(Collected data)

(** X10.  Entries that all sanitize to one allowed name, stored in a folder
    that is there and holds neither that name nor a numbered variant of
    it, when the name and its numbered variants for these entries fit the
    limits of the file system, are kept under the name, then the name with
    [_2], [_3], ... before the extension, in the order of the request, each
    with its own content. *)
Theorem same_name_numbered card_folder card_id name files saved w :
  Forall (λ f, accepted f = true ∧ safe_name f = name) files →
  fs w !! card_folder = Some Dir →
  fs w !! path_join card_folder name = None →
  (∀ k, fs w !! path_join card_folder
               (candidate_name (split_ext name).1 (split_ext name).2 k) = None) →
  Forall (λ n, fits card_folder n = true) (numbered name (length files)) →
  ∃ w',
    admin_new_files card_folder card_id files saved w
    = Ok (saved ++ (stored_file card_id <$> numbered name (length files))) w'
    ∧ Forall2 (λ n f, fs w' !! path_join card_folder n = Some (File (stream f)))
        (numbered name (length files)) files.
Proof.
  intros Hall _ Hname Hcands _.
  destruct files as [|f0 files0] eqn:Hfiles.
  { exists w. simpl. rewrite app_nil_r. split; [done|constructor]. }
  rewrite <-Hfiles in *.
  assert (allowed_file name = true) as Ha.
  { rewrite Hfiles in Hall. apply Forall_cons in Hall as [[Hacc <-] _].
    by apply accepted_spec in Hacc as (_ & _ & ?). }
  destruct (numbered_run card_folder card_id name Ha files saved w Hall Hname Hcands)
    as [w' Hrun].
  exists w'. split; [done|].
  destruct (admin_new_files_run card_folder card_id files saved w)
    as (names & w'' & Hrun' & Hst & _).
  rewrite Hrun in Hrun'. injection Hrun' as Hnames%app_inv_head%stored_file_names <-.
  rewrite <-Hnames in Hst.
  rewrite filter_accepted_all in Hst.
  2:{ eapply Forall_impl; [exact Hall|]. by intros f [? _]. }
  eapply Forall2_impl; [exact Hst|]. by intros n f (_ & _ & ?).
Qed.

(** *** One name twice *)

Lemma two_of_a_name card_folder card_id name f1 f2 saved w :
  accepted f1 = true → accepted f2 = true →
  safe_name f1 = name → safe_name f2 = name →
  fs w !! path_join card_folder name = None →
  fs w !! path_join card_folder
            (candidate_name (split_ext name).1 (split_ext name).2 2) = None →
  ∃ w',
    admin_new_files card_folder card_id [f1; f2] saved w
    = Ok (saved ++ [stored_file card_id name;
                    stored_file card_id
                      (candidate_name (split_ext name).1 (split_ext name).2 2)]) w'
    ∧ fs w' !! path_join card_folder name = Some (File (stream f1))
    ∧ fs w' !! path_join card_folder
                 (candidate_name (split_ext name).1 (split_ext name).2 2)
      = Some (File (stream f2)).
Proof.
  intros (Hb1 & Hne1 & Hal1)%accepted_spec (Hb2 & Hne2 & Hal2)%accepted_spec
    Hn1 Hn2 Hfree Hfree2.
  rewrite admin_new_files_accepted by done. fold (safe_name f1). rewrite Hn1.
  destruct (unique_filename_spec card_folder name w) as (c & Hu & _ & Hshape).
  destruct Hshape as [[_ ->]|[[? Hsome] _]]; [|congruence].
  unfold mbind at 1, M_bind at 1. rewrite Hu.
  unfold mbind at 1, M_bind at 1. rewrite write_bytes_fresh by done.
  set (w1 := World _ _).
  assert (path_join card_folder name
          ≠ path_join card_folder
              (candidate_name (split_ext name).1 (split_ext name).2 2)) as Hdiff.
  { apply name_not_candidate. by rewrite <-Hn1. }
  rewrite admin_new_files_accepted by done. fold (safe_name f2). rewrite Hn2.
  destruct (unique_filename_spec card_folder name w1) as (c & Hu2 & Hfree' & Hshape).
  destruct Hshape as [[Hnone _]|[_ (k & Hk & -> & Hleast)]].
  { unfold w1 in Hnone. cbn [fs] in Hnone. by rewrite lookup_insert_eq in Hnone. }
  assert (k = 2%N) as ->.
  { destruct (decide (k = 2%N)) as [|Hne]; [done|].
    destruct (Hleast 2%N) as [nd Hnd]; [lia|].
    unfold w1 in Hnd. cbn [fs] in Hnd. rewrite lookup_insert_ne in Hnd by done.
    congruence. }
  unfold mbind at 1, M_bind at 1. rewrite Hu2.
  unfold mbind at 1, M_bind at 1. rewrite write_bytes_fresh by done.
  eexists. split_and!.
  - cbn [admin_new_files mret M_ret]. by rewrite <-app_assoc.
  - cbn [fs w1]. rewrite lookup_insert_ne by done. by rewrite lookup_insert_eq.
  - cbn [fs]. by rewrite lookup_insert_eq.
Qed.

(** C5.  For a name as [secure_filename] gives them, [unique_filename]
    returns, without touching the file system, a name that is free in the
    folder: the name itself when it is free, otherwise the name with [_k]
    put before its extension for the least [k] from 2 on that is free.
    Whether the loop of [admin_new] returns or raises, every node that was
    there is as it was; when it returns, it has stored every accepted
    entry, in order, with its content, under pairwise distinct names that
    were free.  Two entries of one sanitized name, in a folder that is
    there and holds neither the name nor its variant [_2] (both within the
    limits of the file system), are stored under the name and under the
    variant, each with its own content: [a.png] and [a_2.png]. *)
Theorem unique_filename_no_overwrite card_folder card_id :
  (∀ name w,
      name ≠ [] → Forall (λ c, filename_safe_char c = true) name →
      head name ≠ Some dot →
      ∃ candidate,
        unique_filename card_folder name w = Ok candidate w
        ∧ fs w !! path_join card_folder candidate = None
        ∧ ((fs w !! path_join card_folder name = None ∧ candidate = name)
           ∨ (is_Some (fs w !! path_join card_folder name)
              ∧ ∃ k, (2 ≤ k)%N
                   ∧ candidate
                     = candidate_name (split_ext name).1 (split_ext name).2 k
                   ∧ ∀ j, (2 ≤ j < k)%N →
                          is_Some (fs w !! path_join card_folder
                                     (candidate_name (split_ext name).1
                                        (split_ext name).2 j)))))
  ∧ (∀ files saved w,
      match admin_new_files card_folder card_id files saved w with
      | Ok r w' =>
          ∃ names,
            r = saved ++ (stored_file card_id <$> names)
            ∧ NoDup names
            ∧ Forall2 (λ n f,
                         (n = safe_name f
                          ∨ ∃ k, (2 ≤ k)%N
                                 ∧ n = candidate_name (split_ext (safe_name f)).1
                                         (split_ext (safe_name f)).2 k)
                         ∧ fs w !! path_join card_folder n = None
                         ∧ fs w' !! path_join card_folder n = Some (File (stream f)))
                names (List.filter accepted files)
            ∧ (∀ p nd, fs w !! p = Some nd → fs w' !! p = Some nd)
      | Raise _ w' => ∀ p nd, fs w !! p = Some nd → fs w' !! p = Some nd
      | Exhausted => False
      end)
  ∧ (∀ name f1 f2 saved w,
      let name_2 := candidate_name (split_ext name).1 (split_ext name).2 2 in
      accepted f1 = true → accepted f2 = true →
      safe_name f1 = name → safe_name f2 = name →
      fs w !! card_folder = Some Dir →
      fs w !! path_join card_folder name = None →
      fs w !! path_join card_folder name_2 = None →
      fits card_folder name = true → fits card_folder name_2 = true →
      ∃ w',
        admin_new_files card_folder card_id [f1; f2] saved w
        = Ok (saved ++ [stored_file card_id name; stored_file card_id name_2]) w'
        ∧ fs w' !! path_join card_folder name = Some (File (stream f1))
        ∧ fs w' !! path_join card_folder name_2 = Some (File (stream f2)))
  ∧ candidate_name (split_ext (py "a.png")).1 (split_ext (py "a.png")).2 2
    = py "a_2.png".
Proof.
  split_and!.
  - intros name w _ _ _. apply unique_filename_spec.
  - intros files saved w.
    destruct (admin_new_files_run_chosen card_folder card_id files saved w)
      as (w' & Hrun & Hnd & Hst & _ & Hkeep & _).
    rewrite Hrun. by exists (chosen_names (fs w) card_folder files).
  - intros name f1 f2 saved w name_2 Ha1 Ha2 Hn1 Hn2 _ Hfree Hfree2 _ _.
    by apply two_of_a_name.
  - by vm_compute.
Qed.

End StoreClaims.

(** ** Publication: the text of a card, the log around it *)
Section PublishFacts.
Context `{Runtime}.
Implicit Types (f : FileStorage) (files : list FileStorage) (w : world).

Problem description. Search the data above and return each line in which "system" occurs.

Exercise response.
    limits of the file system, are kept under the name, then the name with
    returns, without touching the file system, a name that is free in the
    limits of the file system), are stored under the name and under the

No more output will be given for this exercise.